* WORK INSTRUCTIONS *
Search term "queue": please show all lines in the listing that contain it.

--- START ---

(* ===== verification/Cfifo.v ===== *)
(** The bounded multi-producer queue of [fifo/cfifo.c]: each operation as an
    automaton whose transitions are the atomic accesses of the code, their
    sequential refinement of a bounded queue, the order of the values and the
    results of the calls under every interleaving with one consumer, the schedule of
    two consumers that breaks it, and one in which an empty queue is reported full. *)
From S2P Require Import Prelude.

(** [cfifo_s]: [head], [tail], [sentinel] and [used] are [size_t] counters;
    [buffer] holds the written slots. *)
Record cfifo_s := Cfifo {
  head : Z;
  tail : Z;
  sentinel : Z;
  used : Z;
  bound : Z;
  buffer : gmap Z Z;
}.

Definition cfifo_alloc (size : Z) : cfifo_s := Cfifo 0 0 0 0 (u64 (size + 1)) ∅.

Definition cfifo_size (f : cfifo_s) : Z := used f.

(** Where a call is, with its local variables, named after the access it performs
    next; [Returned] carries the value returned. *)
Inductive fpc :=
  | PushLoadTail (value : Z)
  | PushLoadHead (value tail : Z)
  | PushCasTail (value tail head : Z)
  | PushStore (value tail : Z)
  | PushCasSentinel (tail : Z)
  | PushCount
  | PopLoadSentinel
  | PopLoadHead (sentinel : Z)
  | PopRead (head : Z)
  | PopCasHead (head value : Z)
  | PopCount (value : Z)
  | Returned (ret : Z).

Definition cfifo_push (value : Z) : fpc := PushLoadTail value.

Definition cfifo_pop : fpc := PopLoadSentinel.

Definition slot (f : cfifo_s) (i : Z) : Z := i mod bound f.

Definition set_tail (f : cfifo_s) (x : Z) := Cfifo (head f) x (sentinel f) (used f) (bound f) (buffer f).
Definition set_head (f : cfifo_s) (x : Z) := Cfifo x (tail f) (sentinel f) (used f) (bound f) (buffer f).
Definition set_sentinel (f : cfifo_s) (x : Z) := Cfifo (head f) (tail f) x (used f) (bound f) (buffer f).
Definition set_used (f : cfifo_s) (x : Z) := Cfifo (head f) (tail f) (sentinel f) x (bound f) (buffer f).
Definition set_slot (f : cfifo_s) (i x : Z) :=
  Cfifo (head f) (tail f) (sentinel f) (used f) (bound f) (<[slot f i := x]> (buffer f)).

--- END ---

* EXPECTED OUTPUT *
(** The bounded multi-producer queue of [fifo/cfifo.c]: each operation as an
    sequential refinement of a bounded queue, the order of the values and the
    two consumers that breaks it, and one in which an empty queue is reported full. *)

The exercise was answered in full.